Collocational clash. In English the sky does not "give" anything. It is inappropriate Englishto speak of the sky "giving" rain.

At Wed Apr 20, 07:48:00 PM, Blogger Wayne Leman said...

1 Peter 2:6 "it stands in Scripture"

In English one does not speak of anything "standing" in Scripture. Instead, it is accurate and grammatical English to translate the Greek word, periexei, as "is contained in" (NASB). The RSV, NRSV, and ESV have the same English error here.

At Wed Apr 20, 07:51:00 PM, Blogger Wayne Leman said...

Rev. 1:12 "I turned to see the voice that was speaking to me."

Collocational clash: "see the voice" is improper English. In English one cannot "see" a voice.

At Wed Apr 20, 07:54:00 PM, Blogger Wayne Leman said...

1 John 3:17 "shuts off his compassion from him"

In English one cannot "shut off" compassion from someone, just as we cannot "shut off" love, or help, or justice from someone.

At Wed Apr 20, 07:58:00 PM, Blogger Wayne Leman said...

James 5:5 "You have fattened your hearts for the day of slaughter."

Collocational clash: The English lexicon does not sanction combining the verb "fatten" with the noun "heart." This word combination has no meaning in English, therefore it does not accurately communicate the meaning of the original Greek, since a meaningless wording, by definition, cannot transfer any meaning, let alone the correct meaning.

At Wed Apr 20, 08:04:00 PM, Blogger Wayne Leman said...

Gal. 2:13 "Then the rest of the Jews joined his hypocrisy"

Collocational clash: In English one cannot speak of "joining" anyone's hypocrisy. The two words do not combine according to English lexical rules.

It would be proper English to say:

"Then the rest of the Jews became hypocrites along with him"

or, even better"

"the rest of the Jews acted hypocritically along with him" (ESV)

At Sat May 07, 06:58:00 PM, Blogger Wayne Leman said...

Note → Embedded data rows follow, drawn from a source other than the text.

Lemma set_all_ok setf es : set_ok setf -> Forall (fun e => e_hash e = H (e_key e)) es ->
  forall t t', wf H t -> Z.of_nat (size (to_map t) + length es) <= cap t ->
  set_all setf es t = Ret t' ->
  wf H t' /\ cap t <= cap t' /\ to_map t' = insert_all es (to_map t).
Proof.
  intros Hok. induction 1 as [|e es He Hes IH]; cbn [set_all length]; intros t t' W Hs.
  - intros [= <-]. split_and!; done.
  - rewrite He. intros (t1 & E1 & E2)%bind_ret.
    destruct (Hok t (e_key e) (e_val e) t1) as (W1 & Hc1 & Hm1); [done|lia|done|].
    assert (size (to_map t1) <= S (size (to_map t)))%nat by (rewrite Hm1; apply size_insert_le).
    destruct (IH t1 t') as (W2 & Hc2 & Hm2); [done|lia|done|].
    split_and!; [done|lia|]. by rewrite Hm2, Hm1.
Qed.

Lemma entries_hash t : wf H t -> Forall (fun e => e_hash e = H (e_key e)) (entries t).
Proof.
  intros [L R U C]. apply Forall_forall. intros e [p E]%elem_of_entries; [|done].
  by eapply ring_hash.
Qed.

(** [resize] to a capacity that holds the entries keeps the finite map. *)
Lemma resize_ok setf t t' n : set_ok setf -> wf H t -> 3 <= n ->
  Z.of_nat (size (to_map t)) <= 2 ^ n -> resize_with setf t (2 ^ n) = Ret t' ->
  wf H t' /\ 2 ^ n <= cap t' /\ to_map t' = to_map t.
Proof.
  intros Hok W Hn Hs (t0 & (W0 & Hc0 & Hm0 & _)%alloc_wf & E)%bind_ret; [|done].
  pose proof W as [L R U C].
  rewrite reinsert_set_all in E by (done || intros i ?%elem_of_seqZ; unfold cap; lia).
  apply set_all_ok in E as (W' & Hc' & Hm'); [|done|by apply entries_hash|done|].
  - rewrite Hc0 in Hc'. split_and!; [done..|]. rewrite Hm', Hm0, insert_all_union.
    + apply map_union_empty.
    + by apply entries_NoDup.
  - rewrite Hm0, map_size_empty, Hc0. rewrite size_to_map in Hs by done.
    unfold entries, cap in Hs. lia.
Qed.

Lemma grow_eq setf t n : layout t -> cap t = 2 ^ n -> 0 <= n ->
  grow_with setf t = resize_with setf t (2 ^ (n + 1)).
Proof.
  intros L Hc Hn. unfold grow_with. fold (cap t). pose proof (cap_bounds t L).
  rewrite i64_id by (unfold in_i64; lia). by rewrite Hc, Z.pow_add_r by lia.
Qed.

(** *** [set] *)
Lemma set_rec_ok fuel : set_ok (set_rec fuel).
Proof.
  induction fuel as [|fuel IH]; intros t k v t' W Hs; cbn [set_rec]; [done|].
  destruct (set_pass_spec t k v W Hs) as (x & -> & Hx). cbn [mbind outcome_bind].
  destruct x as [t1|t1 h1 k1 v1]; cbn in Hx.
  - intros [= <-]. destruct Hx as (? & Hc & ?). split_and!; [done|lia|done].
  - destruct Hx as (W1 & Hc1 & HN1 & Hm1 & p1 & Ca1).
    rewrite (carry_hash _ _ _ _ _ Ca1). intros (t2 & E2 & E3)%bind_ret.
    pose proof (wf_layout _ _ W1) as L1. destruct (lay_cap _ L1) as (n & Hn & Hc).
    assert (0 < 2 ^ n) by (apply pow2_pos; lia).
    pose proof (size_le_cap t1 W1). pose proof (Z.pow_add_r 2 n 1).
    rewrite (grow_eq _ _ n) in E2 by (done || lia).
    apply resize_ok in E2 as (W2 & Hc2 & Hm2); [|done..|lia|lia].
    apply IH in E3 as (W3 & Hc3 & Hm3); [|done|rewrite Hm2; lia].
    split_and!; [done|lia|]. by rewrite Hm3, Hm2.
Qed.

Lemma set_is_ok : set_ok set.
Proof. intros t k v t'. unfold set. apply set_rec_ok. Qed.

End Set_.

7:51 "You stiff-necked people with uncircumcised hearts and ears! You are always resisting the Holy Spirit; as your forefathers did, so do you."

The second sentence strikes me as unnecessarily repetitious. It seems to me that no accuracy would be lost if the last three words were deleted and the semicolon changed to a comma.

At Sun Jun 19, 09:26:00 PM, Blogger Wayne Leman said...

1 Sam. 2:7 7 The LORD makes poor and makes rich;
He brings low and lifts up.

The verb phrases of this verse seem like odd English to me:
"makes poor"
"makes rich"
"brings low"
"lifts up"

I would normally expect there to be a syntactic object for these verbs, such as:

"makes people poor"
"brings people low"

At Fri Apr 28, 11:23:00 AM, Blogger GZimmy said...

Isaiah 53
1 Who has believed what we have heard?
And who has the arm of the LORD been revealed to?

The second sentence of the verse drives me nuts. Why did they end the sentence with the word "to"? Did the translators really feel this would be the best way to translate this verse? I think a more traditional rendering, "And to whom has the arm of the Lord been revealed?" would have been much better.

Just because people use improper English doesn't mean our Bibles should, does it?


At Thu Sep 04, 03:13:00 PM, Blogger 77jordan said...

Romans 11:2, "God has not rejected His people whom He foreknew. Or do you not know what the Scripture says in the Elijah section—how he pleads with God against Israel?"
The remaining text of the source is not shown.